Clifford's thesis summarises the benefits of pūrākau around psychological, cultural and therapeutic aspects.
“There are significant cultural benefits in pūrākau as it brings te reo and tikanga as well as te ao Māori values. This is significant because the values explored in pūrākau and values in the health system might clash.
“They can be used to externalise difficulties' and help whaiora feeling alone and isolated. Hearing these pūrākau reassure that our tīpuna went through similar challenges and allows us to come up with ideas and solutions.”
Some clinicians use it to monitor change between the start of the process where information is gathered, to the end to show improvement.
“While the benefits are holistic, pūrākau is built on Māori worldviews of health such as Te Whare Tapa Wha. Pūrākau is seen as important for a spiritual connection to our ancestors and physical wellbeing as well. It also influences our behaviour and action, improving motivation and willingness to change.
“It's not random that pūrākau is beneficial holistically given it is our worldview of hauora.”
At the Aspen Early Childhood and Health Forum, Colorado, Carrie and one of her Fulbright mentors, Associate Professor Michelle Sarche (Lac Courte Oreilles Band of Ojibwe).
This chapter of Clifford's research may be coming to a close, but she remains hopeful that one day people won't need to access mental health services.
“My biggest hope will be to see more pūrākau in the community - in our kura and schools so that it becomes normalised in our society.
“If people are choosing to access mental health services, they should be able to access these forms of intergenerational healing methods.”
She stresses the importance of encouraging Māori to take up psychology to enable capability and capacity.
“At the moment, Māori psychologists only make up 5% of the workforce. It is important that we build the capacity and capability, and act with urgency and intent to address the discrepancy.

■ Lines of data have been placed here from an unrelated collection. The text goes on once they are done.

(** * OpenAssetIO-TraitGen: the markdown generator

    A shallow embedding of
    [python/openassetio_traitgen/generators/markdown.py] and the
    properties of its text filters and of its [generate] entry point.

    Conventions of the embedding:
    - a Python [str] is the list of its Unicode code points ([list N]);
    - the effects of [generate] (the file system, the caller's creation
      callback, raised exceptions) are threaded through a state and
      exception monad [M]; the state survives a raised exception, as the
      files written before a failure stay on disk;
    - what the module imports but does not define (Jinja2, the bundled
      templates, the operating system) is taken as a parameter or given a
      small model, each one documented where it is declared. *)

From Stdlib Require Import NArith List String Ascii Lia.
From stdpp Require Import gmap list.

(** ** Python strings *)

Abbreviation pystr := (list N).

(** The [str] denoted by an ASCII literal. *)
Definition py (s : string) : pystr := map N_of_ascii (list_ascii_of_string s).
Arguments py s%_string.

Definition COLON : N := 58.
Definition LF : N := 10.
Definition SPACE : N := 32.
Definition HYPHEN : N := 45.
Definition ASTERISK : N := 42.
Definition SLASH : N := 47.
Definition DQUOTE : N := 34.

(** ** The [re] module, as far as [cleanup_md_string] uses it *)

(** [\s] on a [str] pattern: the code points for which CPython's
    [Py_UNICODE_ISSPACE] holds. *)
Definition is_space (c : N) : bool :=
  ((9 <=? c) && (c <=? 13) || (28 <=? c) && (c <=? 32)
   || (c =? 133) || (c =? 160) || (c =? 5760)
   || (8192 <=? c) && (c <=? 8202)
   || (c =? 8232) || (c =? 8233) || (c =? 8239) || (c =? 8287)
   || (c =? 12288))%N.

(** The character class [[-\*]]. *)
Definition is_list_marker (c : N) : bool := ((c =? HYPHEN) || (c =? ASTERISK))%N.

(** A compiled pattern together with its replacement template: tried at
    the head of the remaining text, it answers with the expanded
    replacement and the length of the match. *)
Definition matcher := pystr -> option (pystr * nat).

(** Length of the longest run of whitespace at the head of [s]: what the
    greedy [\s*] consumes.  No backtracking is needed after it, because
    the class that follows contains no whitespace. *)
Fixpoint count_spaces (s : pystr) : nat :=
  match s with
  | c :: s' => if is_space c then S (count_spaces s') else 0
  | [] => 0
  end.

(** The first pattern of [cleanup_md_string]: group 1 is a colon and the
    whitespace after it, group 2 is one of the two list markers; the
    replacement template is a colon, a line feed, a space and group 2. *)
Definition colon_marker : matcher := fun s =>
  match s with
  | c :: s' =>
      if (c =? COLON)%N then
        let k := count_spaces s' in
        match nth_error s' k with
        | Some m =>
            if is_list_marker m then Some ([COLON; LF; SPACE; m], S (S k))
            else None
        | None => None
        end
      else None
  | [] => None
  end.

(** [str.startswith]. *)
Fixpoint starts_with (pat s : pystr) : bool :=
  match pat, s with
  | [], _ => true
  | p :: pat', c :: s' => (p =? c)%N && starts_with pat' s'
  | _ :: _, [] => false
  end.

(** A pattern without metacharacters, with a replacement without escapes. *)
Definition literal (pat repl : pystr) : matcher := fun s =>
  if starts_with pat s then Some (repl, length pat) else None.

(** The scan of [re.sub]: leftmost matches, not overlapping.  [skip] counts
    the characters of the current match that are still to be passed over.
    Both patterns of this module match at least one character, so the
    engine's rule for empty matches is left out. *)
Fixpoint sub_scan (m : matcher) (skip : nat) (s : pystr) : pystr :=
  match s with
  | [] => []
  | c :: s' =>
      match skip with
      | S k => sub_scan m k s'
      | O =>
          match m s with
          | Some (repl, len) => repl ++ sub_scan m (pred len) s'
          | None => c :: sub_scan m 0 s'
          end
      end
  end.

Definition re_sub (m : matcher) (s : pystr) : pystr := sub_scan m 0 s.

(** ** Custom filters ([_install_custom_filters]) *)

Definition seq003_pattern : pystr :=
  py "asset - `" ++ [DQUOTE] ++ py "seq003" ++ [DQUOTE] ++ py "`".
Definition seq003_replacement : pystr :=
  py "asset" ++ [LF] ++ py "- `" ++ [DQUOTE] ++ py "seq003" ++ [DQUOTE] ++ py "`".

Definition cleanup_md_string (string : pystr) : pystr :=
  let new_string := re_sub colon_marker string in
  let new_string := re_sub (literal seq003_pattern seq003_replacement) new_string in
  new_string.

(** Modelled from the spec: the enumeration [PropertyType] of the package's
    [datamodel] module, which is imported here and declared elsewhere. *)
Inductive PropertyType := STRING | INTEGER | FLOAT | BOOL | DICT.

#[global] Instance PropertyType_eq_dec : EqDecision PropertyType.
Proof. solve_decision. Defined.

(** What a template may hand to [to_type_pretty_name]: a member of
    [PropertyType]; any other hashable object, named by its [repr], which
    compares unequal to every member; or an object that cannot be hashed
    (a list, a dict, a set), for which [hash] raises [TypeError] with the
    given message. *)
Inductive DeclarationType :=
| Member (t : PropertyType)
| Other (repr : pystr)
| Unhashable (message : pystr).

#[global] Instance DeclarationType_eq_dec : EqDecision DeclarationType.
Proof. solve_decision. Defined.

Inductive Exception :=
| TypeError (msg : pystr)
| KeyError (key : DeclarationType)
| TemplateNotFound (name : pystr)
| PermissionError (path : pystr)
| FileExistsError (path : pystr)
| IsADirectoryError (path : pystr)
| NotADirectoryError (path : pystr)
| UnicodeEncodeError
| Raised (repr : pystr).

Definition type_map : list (PropertyType * pystr) :=
  [ (STRING, py "string");
    (INTEGER, py "integer");
    (FLOAT, py "float");
    (BOOL, py "boolean");
    (DICT, py "dict") ].

(** The search for a hashed key among the entries of a dictionary keyed
    by members of [PropertyType]. *)
Fixpoint find_key (d : list (PropertyType * pystr)) (key : DeclarationType)
  : Exception + pystr :=
  match d with
  | [] => inl (KeyError key)
  | (k, v) :: d' => if decide (key = Member k) then inr v else find_key d' key
  end.

(** [d[key]]: the key is hashed first, which raises for an object that
    cannot be hashed, and then searched. *)
Definition getitem (d : list (PropertyType * pystr)) (key : DeclarationType)
  : Exception + pystr :=
  match key with
  | Unhashable message => inl (TypeError message)
  | _ => find_key d key
  end.

Definition to_type_pretty_name (declaration_type : DeclarationType)
  : Exception + pystr :=
  if decide (declaration_type = Member DICT) then
    inl (TypeError (py "Dictionary types are not yet supported as trait properties"))
  else getitem type_map declaration_type.

(** ** [os.path] and the file system *)

(** [posixpath.join]: a component that starts with the separator restarts
    the path; otherwise it is appended, behind a separator unless the path
    so far is empty or already ends with one. *)
Definition join2 (path b : pystr) : pystr :=
  if starts_with [SLASH] b then b
  else if bool_decide (path = []) || bool_decide (last path = Some SLASH)
       then path ++ b
       else path ++ [SLASH] ++ b.

Definition os_path_join (a : pystr) (p : list pystr) : pystr :=
  fold_left join2 p a.

Inductive Node :=
| Dir
| File (content : pystr).

(** The intermediate directories of a path, outermost first: what stands
    before a separator, without trailing separators, where a name still
    follows.  These are the directories [os.makedirs] makes, when they
    are missing, before it makes the path itself.  The root is none of
    them, and a path is taken as it is spelled. *)
Definition has_name (s : pystr) : bool :=
  existsb (fun c => negb (c =? SLASH)%N) s.

Fixpoint intermediate_from (before rest : pystr) : list pystr :=
  match rest with
  | [] => []
  | c :: rest' =>
      (if (c =? SLASH)%N && negb (bool_decide (before = []))
          && negb (bool_decide (last before = Some SLASH)) && has_name rest'
       then [before] else [])
      ++ intermediate_from (before ++ [c]) rest'
  end.

Definition intermediate_dirs (path : pystr) : list pystr :=
  intermediate_from [] path.


(** Code points that UTF-8 cannot encode: the surrogates. *)
Definition encodable (text : pystr) : bool :=
  forallb (fun c => negb ((55296 <=? c) && (c <=? 57343))%N) text.

(** ** The generator *)

Section Model.

(** The types this module only passes around: namespace declarations,
    the values of the caller's globals, the logger, and whatever state
    the caller's creation callback keeps. *)
Context {NamespaceDeclaration Object Logger CB : Type}.

(** Modelled from the spec: [PackageDeclaration] of the [datamodel]
    module, with the attributes this generator reads.  [None] stands
    for an attribute that is absent (or set to [None]): [getattr] with
    its default cannot tell the two apart. *)
Record PackageDeclaration := {
  id : pystr;
  traits : option (list NamespaceDeclaration);
  specifications : option (list NamespaceDeclaration);
}.

(** Values bound to template variables. *)
Inductive Value :=
| VNone
| VPackage (p : PackageDeclaration)
| VList (l : list NamespaceDeclaration).

Inductive Filter :=
| StrFilter (f : pystr -> pystr)
| DeclFilter (f : DeclarationType -> Exception + pystr).

(** A compiled template: what it renders to, given the globals and the
    filters of its environment and the variables of the call. *)
Definition Template : Type :=
  gmap pystr Object -> gmap pystr Filter -> gmap pystr Value -> Exception + pystr.

Record Environment := {
  loader : pystr -> option Template;
  globals : gmap pystr Object;
  filters : gmap pystr Filter;
}.

(** The part of the [jinja2] package the generator relies on: the
    globals and filters every new environment starts with, and, for a
    Python package, the templates found in its [templates] directory. *)
Record Jinja2 := {
  DEFAULT_NAMESPACE : gmap pystr Object;
  DEFAULT_FILTERS : gmap pystr Filter;
  PackageLoader : pystr -> pystr -> option Template;
}.

(** Calls that leave the module, in the order they are made. *)
Inductive Event :=
| EvMakedirs (path : pystr)
| EvGetTemplate (name : pystr)
| EvOpen (path : pystr)
| EvRender (name : pystr) (variables : gmap pystr Value)
| EvCallback (path : pystr).

(** The world [generate] acts on: the file system (each known path is a
    directory or a file with its text), the paths the operating system
    refuses to create or write, the state of the caller's callback, and
    the calls made. *)
Record World := {
  fs : gmap pystr Node;
  denied : pystr -> bool;
  cb_state : CB;
  trace : list Event;
}.

(** The caller's [creation_callback]: it may change its own state and
    may raise. *)
Definition Callback : Type := pystr -> CB -> CB * option Exception.

(** *** State and exceptions *)

Definition M (A : Type) : Type := World -> World * (Exception + A).

Definition ret {A} (a : A) : M A := fun w => (w, inr a).
Definition raise {A} (e : Exception) : M A := fun w => (w, inl e).
Definition bind {A B} (m : M A) (k : A -> M B) : M B := fun w =>
  match m w with
  | (w', inr a) => k a w'
  | (w', inl e) => (w', inl e)
  end.

Notation "x <- c1 ;; c2" := (bind c1 (fun x => c2))
  (at level 100, c1 at next level, right associativity).
Notation "c1 ;; c2" := (bind c1 (fun _ => c2))
  (at level 100, right associativity).

Definition log (ev : Event) : M unit := fun w =>
  ({| fs := fs w; denied := denied w; cb_state := cb_state w;
      trace := trace w ++ [ev] |}, inr tt).

Definition set_fs (path : pystr) (n : Node) : M unit := fun w =>
  ({| fs := <[path := n]> (fs w); denied := denied w;
      cb_state := cb_state w; trace := trace w |}, inr tt).

(** The directories of a chain are made one below the other, the
    outermost first.  A directory that is there is left as it is; a
    missing one is made, unless the operating system refuses it; below
    a file nothing can be made, and a file where the last directory is
    to be is an error as well. *)
Fixpoint make_chain (chain : list pystr) : M unit :=
  match chain with
  | [] => ret tt
  | q :: below =>
      fun w =>
        match fs w !! q with
        | Some Dir => make_chain below w
        | Some (File _) =>
            match below with
            | [] => raise (FileExistsError q) w
            | child :: _ => raise (NotADirectoryError child) w
            end
        | None =>
            if denied w q then raise (PermissionError q) w
            else (set_fs q Dir ;; make_chain below) w
        end
  end.

(** [os.makedirs(path, exist_ok=True)]: the intermediate directories
    and then the path itself; with [exist_ok] a directory that is
    already there is no error. *)
Definition os_makedirs (path : pystr) : M unit :=
  log (EvMakedirs path) ;;
  make_chain (intermediate_dirs path ++ [path]).

(** [open(path, 'w', encoding='utf-8', newline=LF)]: the file is
    created, or emptied when it exists. *)
Definition open_w (path : pystr) : M unit :=
  log (EvOpen path) ;;
  fun w =>
    if denied w path then raise (PermissionError path) w
    else match fs w !! path with
         | Some Dir => raise (IsADirectoryError path) w
         | _ => set_fs path (File []) w
         end.

(** [f.write(text)] on the file just opened, and its closing.  With
    this [newline] setting the text is stored as it is. *)
Definition write (path text : pystr) : M unit :=
  if encodable text then set_fs path (File text) else raise UnicodeEncodeError.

“Psychology is so rewarding. People trust you with their stories, experiences and hopes for the future. Then you work collaboratively to identify helpful tools and ways to promote hauora.
“As Māori we often have shared whānau, social, cultural and political experiences. Putting a Māori psychologist in the same room as a whaiora (person seeking wellness) means that these experiences don't need to be explained, building a shared understanding and the bridge to better outcomes.”
Clifford's thesis is one of four Sciences Division theses judged exceptional in 2023.
“I'd like to acknowledge my supervisors, Professor Harlene Hayne, Dr Jules Gross and Dr Mike Ross,” she said.
Clifford expects to keep a hand in the research space but is hoping to start practicing psychology on the ground among Māori communities.